WHAT YOU HAVE TO DO: Only some lines are wanted. Transcribe, exactly, the lines below from the line with "Lemma table_remove tbl" up to and including the line with "match r.1 with".

(Stored data entries)
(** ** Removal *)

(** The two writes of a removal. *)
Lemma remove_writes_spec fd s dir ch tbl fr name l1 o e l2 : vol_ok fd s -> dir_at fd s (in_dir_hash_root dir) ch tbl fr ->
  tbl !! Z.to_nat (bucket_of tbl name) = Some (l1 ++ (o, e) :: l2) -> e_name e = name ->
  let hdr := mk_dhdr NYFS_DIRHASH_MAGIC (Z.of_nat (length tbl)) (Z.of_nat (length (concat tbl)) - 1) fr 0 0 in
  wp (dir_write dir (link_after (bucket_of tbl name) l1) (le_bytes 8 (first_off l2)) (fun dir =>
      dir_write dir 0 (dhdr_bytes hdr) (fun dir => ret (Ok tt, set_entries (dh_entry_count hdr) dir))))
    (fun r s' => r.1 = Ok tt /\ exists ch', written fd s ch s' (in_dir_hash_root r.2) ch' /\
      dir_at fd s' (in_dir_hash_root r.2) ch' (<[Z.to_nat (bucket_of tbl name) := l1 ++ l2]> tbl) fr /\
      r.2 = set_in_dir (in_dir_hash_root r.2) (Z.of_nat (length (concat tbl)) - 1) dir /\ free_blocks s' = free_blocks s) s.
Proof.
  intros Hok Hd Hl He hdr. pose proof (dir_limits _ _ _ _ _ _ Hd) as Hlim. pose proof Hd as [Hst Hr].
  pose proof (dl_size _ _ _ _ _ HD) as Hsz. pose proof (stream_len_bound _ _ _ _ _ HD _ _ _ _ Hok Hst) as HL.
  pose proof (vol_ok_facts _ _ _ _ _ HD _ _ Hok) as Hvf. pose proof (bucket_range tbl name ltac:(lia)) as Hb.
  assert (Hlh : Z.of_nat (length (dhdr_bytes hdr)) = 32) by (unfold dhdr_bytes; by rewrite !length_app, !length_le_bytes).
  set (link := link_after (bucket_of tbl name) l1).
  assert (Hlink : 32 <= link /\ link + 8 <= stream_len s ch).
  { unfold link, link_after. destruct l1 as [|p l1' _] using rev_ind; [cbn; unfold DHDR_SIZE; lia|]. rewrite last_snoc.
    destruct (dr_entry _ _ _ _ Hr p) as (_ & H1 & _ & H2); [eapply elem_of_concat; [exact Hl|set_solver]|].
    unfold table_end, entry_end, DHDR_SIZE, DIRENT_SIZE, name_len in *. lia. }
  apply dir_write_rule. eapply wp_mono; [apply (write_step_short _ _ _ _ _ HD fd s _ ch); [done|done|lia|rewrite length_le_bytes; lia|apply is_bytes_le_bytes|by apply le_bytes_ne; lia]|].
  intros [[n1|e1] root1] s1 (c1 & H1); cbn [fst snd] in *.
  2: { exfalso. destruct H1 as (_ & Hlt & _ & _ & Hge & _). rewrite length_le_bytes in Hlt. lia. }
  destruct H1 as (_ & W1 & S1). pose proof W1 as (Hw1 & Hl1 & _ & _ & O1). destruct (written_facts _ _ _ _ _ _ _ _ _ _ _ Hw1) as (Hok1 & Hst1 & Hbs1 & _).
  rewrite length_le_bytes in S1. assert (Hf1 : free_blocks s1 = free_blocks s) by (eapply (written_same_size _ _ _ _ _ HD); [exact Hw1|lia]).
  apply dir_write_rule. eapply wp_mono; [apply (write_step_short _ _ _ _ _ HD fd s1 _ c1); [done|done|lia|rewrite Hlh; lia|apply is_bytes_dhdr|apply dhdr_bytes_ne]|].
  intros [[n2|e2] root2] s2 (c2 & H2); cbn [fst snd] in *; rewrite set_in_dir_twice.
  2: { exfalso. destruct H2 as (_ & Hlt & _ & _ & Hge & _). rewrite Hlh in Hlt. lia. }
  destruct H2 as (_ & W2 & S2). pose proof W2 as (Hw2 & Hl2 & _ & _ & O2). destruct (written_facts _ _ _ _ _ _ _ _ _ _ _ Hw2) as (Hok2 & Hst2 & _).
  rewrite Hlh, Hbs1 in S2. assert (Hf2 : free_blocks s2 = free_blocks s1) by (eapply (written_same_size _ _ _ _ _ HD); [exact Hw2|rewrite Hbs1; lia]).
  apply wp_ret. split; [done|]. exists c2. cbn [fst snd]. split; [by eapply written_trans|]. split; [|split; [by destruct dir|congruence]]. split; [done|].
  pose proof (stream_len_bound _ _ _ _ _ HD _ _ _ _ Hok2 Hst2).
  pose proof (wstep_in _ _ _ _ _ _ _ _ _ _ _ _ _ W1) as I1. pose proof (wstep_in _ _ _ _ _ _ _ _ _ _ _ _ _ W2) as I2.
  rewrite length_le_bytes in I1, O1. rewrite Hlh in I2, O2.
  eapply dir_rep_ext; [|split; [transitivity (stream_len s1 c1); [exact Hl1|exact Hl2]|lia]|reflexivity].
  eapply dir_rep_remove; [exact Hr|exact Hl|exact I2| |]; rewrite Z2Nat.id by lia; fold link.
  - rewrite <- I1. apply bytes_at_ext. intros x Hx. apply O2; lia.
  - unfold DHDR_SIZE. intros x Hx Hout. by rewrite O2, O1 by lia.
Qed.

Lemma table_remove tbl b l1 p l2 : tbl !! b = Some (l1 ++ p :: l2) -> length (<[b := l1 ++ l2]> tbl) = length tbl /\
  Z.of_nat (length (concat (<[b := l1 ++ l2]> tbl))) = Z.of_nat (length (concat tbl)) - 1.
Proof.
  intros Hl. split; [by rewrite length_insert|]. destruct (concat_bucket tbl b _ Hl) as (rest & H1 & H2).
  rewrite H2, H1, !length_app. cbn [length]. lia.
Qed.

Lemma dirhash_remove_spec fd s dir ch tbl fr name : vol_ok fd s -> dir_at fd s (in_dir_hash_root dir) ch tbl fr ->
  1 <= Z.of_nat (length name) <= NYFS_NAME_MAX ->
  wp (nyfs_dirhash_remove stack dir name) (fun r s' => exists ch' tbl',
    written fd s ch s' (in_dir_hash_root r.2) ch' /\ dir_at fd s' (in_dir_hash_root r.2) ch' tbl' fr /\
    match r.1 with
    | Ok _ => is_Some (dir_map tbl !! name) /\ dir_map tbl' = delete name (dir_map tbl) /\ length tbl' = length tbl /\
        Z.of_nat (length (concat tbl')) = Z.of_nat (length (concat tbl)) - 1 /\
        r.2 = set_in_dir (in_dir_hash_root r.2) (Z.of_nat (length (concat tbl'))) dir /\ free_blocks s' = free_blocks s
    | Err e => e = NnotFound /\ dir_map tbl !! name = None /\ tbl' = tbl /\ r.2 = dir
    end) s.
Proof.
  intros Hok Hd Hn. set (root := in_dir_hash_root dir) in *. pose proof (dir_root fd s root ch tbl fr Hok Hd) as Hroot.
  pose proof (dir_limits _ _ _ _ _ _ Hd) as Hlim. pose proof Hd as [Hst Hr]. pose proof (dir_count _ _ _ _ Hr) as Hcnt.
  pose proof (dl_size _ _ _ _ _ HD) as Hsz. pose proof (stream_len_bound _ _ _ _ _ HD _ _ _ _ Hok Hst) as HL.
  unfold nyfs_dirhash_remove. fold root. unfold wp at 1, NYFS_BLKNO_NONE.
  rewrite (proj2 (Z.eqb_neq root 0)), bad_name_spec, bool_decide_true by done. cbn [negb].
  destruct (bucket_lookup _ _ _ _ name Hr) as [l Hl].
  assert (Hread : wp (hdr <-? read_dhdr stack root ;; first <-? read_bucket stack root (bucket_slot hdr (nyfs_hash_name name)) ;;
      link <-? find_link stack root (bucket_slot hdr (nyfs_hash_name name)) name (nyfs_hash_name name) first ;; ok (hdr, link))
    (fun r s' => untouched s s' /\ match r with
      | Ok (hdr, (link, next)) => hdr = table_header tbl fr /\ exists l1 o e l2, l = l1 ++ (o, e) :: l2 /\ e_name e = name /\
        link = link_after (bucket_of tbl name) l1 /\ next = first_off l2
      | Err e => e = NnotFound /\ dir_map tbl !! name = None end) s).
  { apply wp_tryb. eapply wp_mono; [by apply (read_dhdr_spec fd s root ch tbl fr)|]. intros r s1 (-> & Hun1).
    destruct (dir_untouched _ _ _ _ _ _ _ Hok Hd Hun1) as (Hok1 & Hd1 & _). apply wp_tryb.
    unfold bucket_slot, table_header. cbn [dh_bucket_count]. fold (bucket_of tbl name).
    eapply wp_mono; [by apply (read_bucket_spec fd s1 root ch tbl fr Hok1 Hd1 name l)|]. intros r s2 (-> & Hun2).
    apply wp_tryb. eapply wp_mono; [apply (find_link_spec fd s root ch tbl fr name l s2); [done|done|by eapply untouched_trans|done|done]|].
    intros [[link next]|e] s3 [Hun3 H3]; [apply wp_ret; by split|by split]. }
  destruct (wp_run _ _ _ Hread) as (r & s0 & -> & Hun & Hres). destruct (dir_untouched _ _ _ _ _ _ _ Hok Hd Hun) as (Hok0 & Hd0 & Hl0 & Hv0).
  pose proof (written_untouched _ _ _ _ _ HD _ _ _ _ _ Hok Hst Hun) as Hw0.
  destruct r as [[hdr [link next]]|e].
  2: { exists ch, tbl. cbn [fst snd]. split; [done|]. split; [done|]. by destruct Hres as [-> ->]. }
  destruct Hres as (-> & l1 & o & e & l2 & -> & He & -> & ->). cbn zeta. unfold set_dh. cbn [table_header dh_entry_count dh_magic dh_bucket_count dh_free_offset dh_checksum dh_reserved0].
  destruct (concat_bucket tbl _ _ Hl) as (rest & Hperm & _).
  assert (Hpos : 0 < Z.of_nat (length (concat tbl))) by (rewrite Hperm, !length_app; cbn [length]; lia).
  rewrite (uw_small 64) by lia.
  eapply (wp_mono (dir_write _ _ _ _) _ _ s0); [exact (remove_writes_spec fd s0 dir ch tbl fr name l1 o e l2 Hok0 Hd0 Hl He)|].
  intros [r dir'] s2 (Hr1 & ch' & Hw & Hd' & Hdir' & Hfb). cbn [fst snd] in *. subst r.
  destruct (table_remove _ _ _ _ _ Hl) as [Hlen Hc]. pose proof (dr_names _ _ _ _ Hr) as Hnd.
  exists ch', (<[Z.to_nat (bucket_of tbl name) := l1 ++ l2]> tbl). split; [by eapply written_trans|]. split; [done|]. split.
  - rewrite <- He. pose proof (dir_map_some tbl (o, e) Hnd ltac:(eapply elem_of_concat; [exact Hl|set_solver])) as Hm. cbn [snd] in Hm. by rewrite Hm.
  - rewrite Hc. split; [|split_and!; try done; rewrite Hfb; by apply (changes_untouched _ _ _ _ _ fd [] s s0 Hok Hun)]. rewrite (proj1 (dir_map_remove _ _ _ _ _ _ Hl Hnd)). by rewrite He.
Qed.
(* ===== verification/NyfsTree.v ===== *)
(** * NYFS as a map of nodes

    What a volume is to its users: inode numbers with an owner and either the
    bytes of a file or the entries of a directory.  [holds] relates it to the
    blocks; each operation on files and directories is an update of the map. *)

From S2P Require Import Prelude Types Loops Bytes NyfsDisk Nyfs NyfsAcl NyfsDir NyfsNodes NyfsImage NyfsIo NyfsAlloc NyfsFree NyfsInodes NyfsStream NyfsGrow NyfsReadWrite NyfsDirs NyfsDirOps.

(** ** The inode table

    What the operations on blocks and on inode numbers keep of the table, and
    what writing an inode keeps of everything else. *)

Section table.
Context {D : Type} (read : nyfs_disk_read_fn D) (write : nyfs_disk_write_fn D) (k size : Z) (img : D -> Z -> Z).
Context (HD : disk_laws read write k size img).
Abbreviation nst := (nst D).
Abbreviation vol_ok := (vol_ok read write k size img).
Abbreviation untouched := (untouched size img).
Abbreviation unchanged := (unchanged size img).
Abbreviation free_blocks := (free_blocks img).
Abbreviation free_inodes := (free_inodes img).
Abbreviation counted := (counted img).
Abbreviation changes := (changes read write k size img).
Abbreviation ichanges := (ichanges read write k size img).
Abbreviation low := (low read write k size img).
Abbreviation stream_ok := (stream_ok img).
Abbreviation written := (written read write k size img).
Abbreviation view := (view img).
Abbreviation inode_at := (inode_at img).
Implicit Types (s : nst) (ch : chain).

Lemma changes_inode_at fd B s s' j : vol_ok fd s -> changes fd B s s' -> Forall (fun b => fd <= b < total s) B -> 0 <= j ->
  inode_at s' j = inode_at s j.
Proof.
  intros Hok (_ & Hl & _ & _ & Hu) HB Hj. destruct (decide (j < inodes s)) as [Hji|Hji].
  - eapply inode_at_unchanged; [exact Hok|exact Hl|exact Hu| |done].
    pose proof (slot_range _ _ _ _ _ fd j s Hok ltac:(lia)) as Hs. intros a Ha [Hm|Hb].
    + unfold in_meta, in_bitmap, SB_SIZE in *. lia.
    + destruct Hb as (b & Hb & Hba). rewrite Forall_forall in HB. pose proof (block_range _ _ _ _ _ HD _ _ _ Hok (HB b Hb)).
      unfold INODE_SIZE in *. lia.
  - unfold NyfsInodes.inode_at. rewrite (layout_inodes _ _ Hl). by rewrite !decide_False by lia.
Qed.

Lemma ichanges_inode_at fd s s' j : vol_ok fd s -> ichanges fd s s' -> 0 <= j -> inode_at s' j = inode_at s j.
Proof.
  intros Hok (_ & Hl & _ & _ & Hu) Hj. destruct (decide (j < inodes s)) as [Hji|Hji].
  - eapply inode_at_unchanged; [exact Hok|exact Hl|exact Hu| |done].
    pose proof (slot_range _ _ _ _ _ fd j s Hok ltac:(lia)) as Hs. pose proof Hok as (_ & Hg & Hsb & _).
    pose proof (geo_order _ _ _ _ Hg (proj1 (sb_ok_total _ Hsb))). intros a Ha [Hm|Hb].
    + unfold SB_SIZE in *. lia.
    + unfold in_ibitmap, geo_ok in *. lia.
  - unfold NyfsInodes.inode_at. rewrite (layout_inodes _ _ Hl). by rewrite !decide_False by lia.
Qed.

EXERCISE ANSWER:
Lemma table_remove tbl b l1 p l2 : tbl !! b = Some (l1 ++ p :: l2) -> length (<[b := l1 ++ l2]> tbl) = length tbl /\
  Z.of_nat (length (concat (<[b := l1 ++ l2]> tbl))) = Z.of_nat (length (concat tbl)) - 1.
Proof.
  intros Hl. split; [by rewrite length_insert|]. destruct (concat_bucket tbl b _ Hl) as (rest & H1 & H2).
  rewrite H2, H1, !length_app. cbn [length]. lia.
Qed.

Lemma dirhash_remove_spec fd s dir ch tbl fr name : vol_ok fd s -> dir_at fd s (in_dir_hash_root dir) ch tbl fr ->
  1 <= Z.of_nat (length name) <= NYFS_NAME_MAX ->
  wp (nyfs_dirhash_remove stack dir name) (fun r s' => exists ch' tbl',
    written fd s ch s' (in_dir_hash_root r.2) ch' /\ dir_at fd s' (in_dir_hash_root r.2) ch' tbl' fr /\
    match r.1 with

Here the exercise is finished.